• What the exercise asks: From the entries below, return only the lines starting at the one that contains "else throw (lit" and ending at the one that contains "language_error_result depth (lit", exactly as they stand.

⟨

Definition decode_string_encoding (value : Value) : M K StringEncodingMode :=
  match value with
  | VTagged tag _ =>
      let* bc := gets vm_bytecode in
      let* entry := ok_orM (TypeRegistry.lookup (type_registry bc) tag)
                      (lit "unknown StringEncoding tag: " ++ fmt_N tag) in
      let leaf := last_segment (te_name entry) in
      if decide (leaf = lit "Utf8") then ret Utf8
      else if decide (leaf = lit "Ascii") then ret Ascii
      else throw (lit "expected StringEncoding variant, got " ++ te_name entry)
  | _ => throw (lit "expected StringEncoding enum value for encoding argument")
  end.

(** The position of the first character that is not ASCII. *)
Fixpoint first_non_ascii (i : nat) (s : str) : option (nat * char) :=
  match s with
  | [] => None
  | c :: s' => if (c <? 128)%N then first_non_ascii (S i) s' else Some (i, c)
  end.

Definition builtin_codepoints (args : list Value) : M K (BuiltinOutcome K) :=
  let* a := arg args 0 in
  match a with
  | VStr value =>
      let* b := arg args 1 in
      let* encoding := decode_string_encoding b in
      match encoding with
      | Utf8 => complete_list ((λ b, VInt (Z.of_N b)) <$> as_bytes value)
      | Ascii =>
          match first_non_ascii 0 value with
          | Some (i, c) =>
              language_error_result depth (lit "StringAsciiCharacterUnsupported") [VInt (Z.of_nat i); VStr [c]]
          | None => complete_list ((λ c, VInt (Z.of_N c)) <$> value)
          end
      end
  | _ => throw (lit "codepoints expects (String, StringEncoding)")
  end.

Definition max_code (encoding : StringEncodingMode) : Z := match encoding with Utf8 => 255 | Ascii => 127 end.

⟩

• Solution for this problem:
      else throw (lit "expected StringEncoding variant, got " ++ te_name entry)
  | _ => throw (lit "expected StringEncoding enum value for encoding argument")
  end.

(** The position of the first character that is not ASCII. *)
Fixpoint first_non_ascii (i : nat) (s : str) : option (nat * char) :=
  match s with
  | [] => None
  | c :: s' => if (c <? 128)%N then first_non_ascii (S i) s' else Some (i, c)
  end.

Definition builtin_codepoints (args : list Value) : M K (BuiltinOutcome K) :=
  let* a := arg args 0 in
  match a with
  | VStr value =>
      let* b := arg args 1 in
      let* encoding := decode_string_encoding b in
      match encoding with
      | Utf8 => complete_list ((λ b, VInt (Z.of_N b)) <$> as_bytes value)
      | Ascii =>
          match first_non_ascii 0 value with
          | Some (i, c) =>
              language_error_result depth (lit "StringAsciiCharacterUnsupported") [VInt (Z.of_nat i); VStr [c]]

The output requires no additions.